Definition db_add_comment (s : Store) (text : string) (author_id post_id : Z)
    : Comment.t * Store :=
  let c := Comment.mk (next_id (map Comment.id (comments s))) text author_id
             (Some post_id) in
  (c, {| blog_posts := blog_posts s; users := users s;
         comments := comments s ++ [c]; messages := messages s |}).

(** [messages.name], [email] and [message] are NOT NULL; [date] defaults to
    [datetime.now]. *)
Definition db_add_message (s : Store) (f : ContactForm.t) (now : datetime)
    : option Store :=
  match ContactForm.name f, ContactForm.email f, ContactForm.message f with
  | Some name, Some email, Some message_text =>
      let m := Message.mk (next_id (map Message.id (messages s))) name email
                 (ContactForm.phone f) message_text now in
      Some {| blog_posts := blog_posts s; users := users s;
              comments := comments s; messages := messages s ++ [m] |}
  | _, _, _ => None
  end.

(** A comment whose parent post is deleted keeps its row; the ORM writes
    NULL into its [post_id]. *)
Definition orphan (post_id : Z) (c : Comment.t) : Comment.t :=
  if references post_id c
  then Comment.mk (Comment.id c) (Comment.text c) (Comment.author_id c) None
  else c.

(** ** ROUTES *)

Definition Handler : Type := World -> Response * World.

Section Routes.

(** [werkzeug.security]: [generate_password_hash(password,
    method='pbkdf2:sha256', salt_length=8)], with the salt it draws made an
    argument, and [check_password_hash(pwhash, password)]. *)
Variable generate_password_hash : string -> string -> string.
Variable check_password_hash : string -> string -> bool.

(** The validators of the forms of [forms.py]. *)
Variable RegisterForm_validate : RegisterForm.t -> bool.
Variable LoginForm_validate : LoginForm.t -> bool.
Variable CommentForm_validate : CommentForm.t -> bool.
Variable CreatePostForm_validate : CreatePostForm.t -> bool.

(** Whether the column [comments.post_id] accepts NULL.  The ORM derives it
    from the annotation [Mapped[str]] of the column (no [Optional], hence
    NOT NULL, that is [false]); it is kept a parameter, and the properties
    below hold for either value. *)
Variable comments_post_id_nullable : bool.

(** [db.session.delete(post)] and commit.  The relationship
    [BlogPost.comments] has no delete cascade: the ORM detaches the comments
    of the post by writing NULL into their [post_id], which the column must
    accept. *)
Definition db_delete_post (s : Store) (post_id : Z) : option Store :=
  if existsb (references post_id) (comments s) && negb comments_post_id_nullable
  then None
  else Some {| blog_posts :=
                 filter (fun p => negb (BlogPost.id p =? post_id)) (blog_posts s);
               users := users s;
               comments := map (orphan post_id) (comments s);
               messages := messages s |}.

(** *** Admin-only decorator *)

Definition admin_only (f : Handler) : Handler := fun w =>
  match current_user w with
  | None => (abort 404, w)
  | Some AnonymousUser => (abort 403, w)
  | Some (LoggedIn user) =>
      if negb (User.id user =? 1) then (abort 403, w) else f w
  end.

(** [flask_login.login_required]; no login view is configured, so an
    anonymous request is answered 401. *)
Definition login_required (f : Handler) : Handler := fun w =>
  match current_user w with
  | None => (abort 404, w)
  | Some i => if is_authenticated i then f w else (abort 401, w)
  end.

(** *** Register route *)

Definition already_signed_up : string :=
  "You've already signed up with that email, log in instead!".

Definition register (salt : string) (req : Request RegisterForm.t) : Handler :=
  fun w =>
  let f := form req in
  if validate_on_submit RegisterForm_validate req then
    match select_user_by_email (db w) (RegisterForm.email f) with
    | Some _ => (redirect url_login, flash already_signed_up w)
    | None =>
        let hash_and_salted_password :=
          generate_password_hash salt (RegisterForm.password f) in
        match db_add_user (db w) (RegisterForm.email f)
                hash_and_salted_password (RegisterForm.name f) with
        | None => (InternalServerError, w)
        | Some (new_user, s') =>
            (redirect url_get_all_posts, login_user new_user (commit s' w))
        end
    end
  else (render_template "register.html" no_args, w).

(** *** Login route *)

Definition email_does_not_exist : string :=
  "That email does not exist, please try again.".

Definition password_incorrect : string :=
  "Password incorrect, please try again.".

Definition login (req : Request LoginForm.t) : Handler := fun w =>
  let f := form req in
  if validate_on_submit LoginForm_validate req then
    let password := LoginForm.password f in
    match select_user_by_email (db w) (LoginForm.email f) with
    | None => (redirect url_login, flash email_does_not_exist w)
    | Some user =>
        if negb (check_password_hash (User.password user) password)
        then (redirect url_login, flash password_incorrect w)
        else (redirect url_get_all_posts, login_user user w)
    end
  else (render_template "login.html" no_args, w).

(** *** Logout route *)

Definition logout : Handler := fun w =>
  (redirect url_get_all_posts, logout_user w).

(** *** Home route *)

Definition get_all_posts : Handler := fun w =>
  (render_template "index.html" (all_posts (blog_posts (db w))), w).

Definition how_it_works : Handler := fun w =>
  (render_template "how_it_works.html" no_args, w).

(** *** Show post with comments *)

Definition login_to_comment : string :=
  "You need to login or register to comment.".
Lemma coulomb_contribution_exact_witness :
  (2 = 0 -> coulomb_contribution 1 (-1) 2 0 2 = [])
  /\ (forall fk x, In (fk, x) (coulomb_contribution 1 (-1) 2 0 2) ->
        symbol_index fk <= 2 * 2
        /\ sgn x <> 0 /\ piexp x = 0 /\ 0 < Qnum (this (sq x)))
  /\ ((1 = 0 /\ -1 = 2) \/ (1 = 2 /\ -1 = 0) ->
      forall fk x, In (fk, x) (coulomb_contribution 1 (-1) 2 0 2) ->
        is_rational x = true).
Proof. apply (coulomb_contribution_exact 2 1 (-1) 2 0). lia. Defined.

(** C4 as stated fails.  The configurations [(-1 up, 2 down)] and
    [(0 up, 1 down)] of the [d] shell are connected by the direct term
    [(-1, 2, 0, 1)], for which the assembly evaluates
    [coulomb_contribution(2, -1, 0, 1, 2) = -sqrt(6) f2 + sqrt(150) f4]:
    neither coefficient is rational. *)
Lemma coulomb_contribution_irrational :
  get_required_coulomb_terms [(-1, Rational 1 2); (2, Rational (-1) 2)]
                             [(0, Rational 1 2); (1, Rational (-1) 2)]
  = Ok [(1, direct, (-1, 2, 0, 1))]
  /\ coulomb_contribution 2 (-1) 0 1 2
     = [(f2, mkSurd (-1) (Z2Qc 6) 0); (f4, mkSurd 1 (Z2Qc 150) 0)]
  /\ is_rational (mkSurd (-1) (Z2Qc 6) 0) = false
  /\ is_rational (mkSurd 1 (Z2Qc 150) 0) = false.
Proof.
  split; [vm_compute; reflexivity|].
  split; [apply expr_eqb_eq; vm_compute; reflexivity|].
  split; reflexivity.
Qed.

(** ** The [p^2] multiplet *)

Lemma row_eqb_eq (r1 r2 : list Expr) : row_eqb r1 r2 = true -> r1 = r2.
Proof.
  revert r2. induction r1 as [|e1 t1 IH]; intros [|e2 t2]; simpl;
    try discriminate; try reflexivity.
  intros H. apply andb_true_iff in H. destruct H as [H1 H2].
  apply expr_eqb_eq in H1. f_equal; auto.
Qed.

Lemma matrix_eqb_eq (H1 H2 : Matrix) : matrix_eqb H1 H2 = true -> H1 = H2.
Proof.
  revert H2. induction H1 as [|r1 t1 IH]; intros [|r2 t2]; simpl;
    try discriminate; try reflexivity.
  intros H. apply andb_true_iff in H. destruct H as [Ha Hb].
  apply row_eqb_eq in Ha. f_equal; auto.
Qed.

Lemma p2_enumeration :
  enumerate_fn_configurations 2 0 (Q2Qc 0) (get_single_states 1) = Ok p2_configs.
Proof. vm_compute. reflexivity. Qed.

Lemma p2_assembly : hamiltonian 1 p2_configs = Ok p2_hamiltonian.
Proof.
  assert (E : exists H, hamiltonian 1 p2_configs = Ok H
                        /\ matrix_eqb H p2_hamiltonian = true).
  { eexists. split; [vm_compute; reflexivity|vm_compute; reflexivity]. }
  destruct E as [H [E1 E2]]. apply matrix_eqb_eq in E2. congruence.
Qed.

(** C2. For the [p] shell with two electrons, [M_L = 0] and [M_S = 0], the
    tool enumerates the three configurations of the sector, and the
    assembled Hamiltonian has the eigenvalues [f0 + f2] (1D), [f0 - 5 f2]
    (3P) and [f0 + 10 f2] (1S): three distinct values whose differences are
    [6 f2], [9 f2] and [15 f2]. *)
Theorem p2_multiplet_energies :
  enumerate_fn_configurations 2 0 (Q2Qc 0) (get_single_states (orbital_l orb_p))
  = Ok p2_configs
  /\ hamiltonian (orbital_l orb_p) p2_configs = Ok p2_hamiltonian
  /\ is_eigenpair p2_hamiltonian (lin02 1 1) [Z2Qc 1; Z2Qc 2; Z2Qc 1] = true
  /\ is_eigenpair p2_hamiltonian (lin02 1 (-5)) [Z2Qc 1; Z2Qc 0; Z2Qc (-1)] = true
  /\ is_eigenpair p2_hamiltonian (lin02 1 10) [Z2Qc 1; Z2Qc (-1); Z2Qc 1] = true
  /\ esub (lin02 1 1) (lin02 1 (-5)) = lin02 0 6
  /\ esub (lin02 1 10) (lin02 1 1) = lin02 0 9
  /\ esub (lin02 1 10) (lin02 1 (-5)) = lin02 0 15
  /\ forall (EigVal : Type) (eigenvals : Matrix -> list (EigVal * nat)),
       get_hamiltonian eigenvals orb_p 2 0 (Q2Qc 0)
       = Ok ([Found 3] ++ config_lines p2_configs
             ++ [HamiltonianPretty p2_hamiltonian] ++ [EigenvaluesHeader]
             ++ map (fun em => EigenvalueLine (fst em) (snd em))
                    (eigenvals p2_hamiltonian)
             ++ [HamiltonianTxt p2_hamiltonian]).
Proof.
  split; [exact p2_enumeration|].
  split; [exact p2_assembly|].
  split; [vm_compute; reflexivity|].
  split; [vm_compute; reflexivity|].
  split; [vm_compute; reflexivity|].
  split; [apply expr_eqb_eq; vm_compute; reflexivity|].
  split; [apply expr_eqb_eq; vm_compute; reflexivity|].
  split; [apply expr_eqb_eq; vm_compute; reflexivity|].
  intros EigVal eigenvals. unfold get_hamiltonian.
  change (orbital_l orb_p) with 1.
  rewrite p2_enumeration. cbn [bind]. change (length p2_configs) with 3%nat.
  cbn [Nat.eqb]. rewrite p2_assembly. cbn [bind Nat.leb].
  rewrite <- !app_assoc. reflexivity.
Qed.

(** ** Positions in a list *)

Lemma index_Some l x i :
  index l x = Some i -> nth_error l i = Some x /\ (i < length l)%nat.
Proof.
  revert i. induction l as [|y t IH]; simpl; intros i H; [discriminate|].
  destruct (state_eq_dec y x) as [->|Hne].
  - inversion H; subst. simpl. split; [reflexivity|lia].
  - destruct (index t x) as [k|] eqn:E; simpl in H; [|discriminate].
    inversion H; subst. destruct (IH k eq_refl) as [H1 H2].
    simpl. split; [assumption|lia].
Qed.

# # #

Return every line from the entries that holds the string "users".

  (c, {| blog_posts := blog_posts s; users := users s;
      Some {| blog_posts := blog_posts s; users := users s;
               users := users s;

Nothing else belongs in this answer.